*TASK TO CARRY OUT*:
Print, exactly as written, the line containing "cbv zeta in A, B, C, D." and every line after it, ending with the final line of the data below.

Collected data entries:
= = = =

Lemma animation_stopped (fuel : nat) (pth : list waypoint) (f : nat) (m : Map) :
  ~ (f < List.length pth - 1)%nat -> animation fuel pth (f, m) = (f, m).
Proof.
  intros H. destruct fuel as [| fuel]; [reflexivity |].
  cbn [animation]. unfold animate.
  apply Nat.ltb_nlt in H. now rewrite H.
Qed.

Lemma animation_run (pth : list waypoint) (id : nat) (fuel : nat) :
  forall (f : nat) (m : Map) (p0 : option waypoint),
    tidy m -> shipMarkerRef m = Some id ->
    filter isShip (layers m) = [(id, Ship p0)] ->
    (f < List.length pth - 1)%nat ->
    (List.length pth - 1 <= f + fuel)%nat ->
    let fm := animation fuel pth (f, m) in
    fst fm = (List.length pth - 1)%nat
    /\ animationProgress (snd fm)
       = progressOf (List.length pth - 1) (List.length pth)
    /\ filter isShip (layers (snd fm))
       = [(id, Ship (nth_error pth (List.length pth - 1)))]
    /\ filter isMarker (layers (snd fm)) = filter isMarker (layers m)
    /\ filter isPolyline (layers (snd fm)) = filter isPolyline (layers m)
    /\ shown (snd fm) = shown m.
Proof.
  induction fuel as [| fuel IH]; intros f m p0 Ht Href Hship Hf Hfuel;
    [lia |].
  cbv zeta. cbn [animation].
  destruct (animate_spec pth f id p0 m Ht Href Hship Hf)
    as (m' & -> & Ht' & Href' & Hship' & Hprog & Hmk & Hpl & Hsh).
  destruct (Nat.eq_dec (S f) (List.length pth - 1)) as [E | E].
  - rewrite animation_stopped by lia. cbn [fst snd].
    rewrite <- E. auto 10.
  - destruct (IH (S f) m' _ Ht' Href' Hship') as (A & B & C & D & F & G);
      [lia | lia |].
    cbv zeta in *. rewrite D, F, G. auto 10.
Qed.

(** The ship runs the whole path and stops: on a page that has drawn every
    route so far, for a drawable route of two waypoints or more, after
    [length - 1] calls of [animate] (more calls change nothing) the next
    call schedules none, the one ship on the map is at the last waypoint of
    the path, where the "Destination Port" marker is, and the progress box
    reads 100. *)
Theorem ship_reaches_last_waypoint (us : list Update) (r : Route) (q : bool)
        (fuel : nat) :
  forallb drawableUpdate us = true ->
  drawable r = true ->
  (2 <= List.length (path r))%nat ->
  (List.length (path r) - 1 <= fuel)%nat ->
  let m := update (updates us empty) (RouteChanged (Some r) q) in
  let fm := animation fuel (path r) (0%nat, m) in
  fst fm = (List.length (path r) - 1)%nat
  /\ animate (path r) fm = None
  /\ (exists id,
        filter isShip (layers (snd fm))
        = [(id, Ship (nth_error (path r) (List.length (path r) - 1)))])
  /\ (exists id,
        In (id, Marker (nth_error (path r) (List.length (path r) - 1))
                       "Destination Port") (layers (snd fm)))
  /\ (animationProgress (snd fm) == 1)%Q
  /\ percent (snd fm) = 100%Z.
Proof.
  intros _ _ Hlen Hfuel. cbv zeta. cbn [update].
  pose proof (tidy_updates us) as Ht0.
  destruct (routeEffect_spec r q _ Ht0) as (Ht1 & _ & Hmk & _).
  cbv zeta in Ht1, Hmk.
  assert ((0 <? List.length (path r))%nat = true) as Hpos
      by (apply Nat.ltb_lt; lia).
  rewrite Hpos in Hmk.
  destruct (shipEffect_spec r _ Ht1 Hlen)
    as (_ & Ht2 & Href & Hship & Hmk2 & _).
  cbv zeta in Ht2, Href, Hship, Hmk2.
  destruct (animation_run (path r) _ fuel 0 _ _ Ht2 Href Hship)
    as (A & B & C & D & _); [lia | lia |].
  cbv zeta in A, B, C, D.
  set (fm := animation fuel (path r)
               (0%nat,
                fst (shipEffect (Some r)
                       (routeEffect (Some r) q (updates us empty)))))
    in *.
  split; [exact A |]. split.
  - destruct fm as [f mF]. cbn [fst] in A. subst f.
    unfold animate. now rewrite Nat.ltb_irrefl.
  - split; [eexists; exact C |]. split.
    + eexists. eapply (proj1 (filter_In isMarker _ _)).
      rewrite D, Hmk2, Hmk. apply in_or_app. right. right. left. reflexivity.
    + assert (animationProgress (snd fm) == 1)%Q as Hone
          by (rewrite B; now apply progressOf_full).
      split; [exact Hone |].
      unfold percent. rewrite Hone. reflexivity.
Qed.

= = = =

*EXERCISE SOLUTION*:
  cbv zeta in A, B, C, D.
  set (fm := animation fuel (path r)
               (0%nat,
                fst (shipEffect (Some r)
                       (routeEffect (Some r) q (updates us empty)))))
    in *.
  split; [exact A |]. split.
  - destruct fm as [f mF]. cbn [fst] in A. subst f.
    unfold animate. now rewrite Nat.ltb_irrefl.
  - split; [eexists; exact C |]. split.
    + eexists. eapply (proj1 (filter_In isMarker _ _)).
      rewrite D, Hmk2, Hmk. apply in_or_app. right. right. left. reflexivity.
    + assert (animationProgress (snd fm) == 1)%Q as Hone
          by (rewrite B; now apply progressOf_full).
      split; [exact Hone |].
      unfold percent. rewrite Hone. reflexivity.
Qed.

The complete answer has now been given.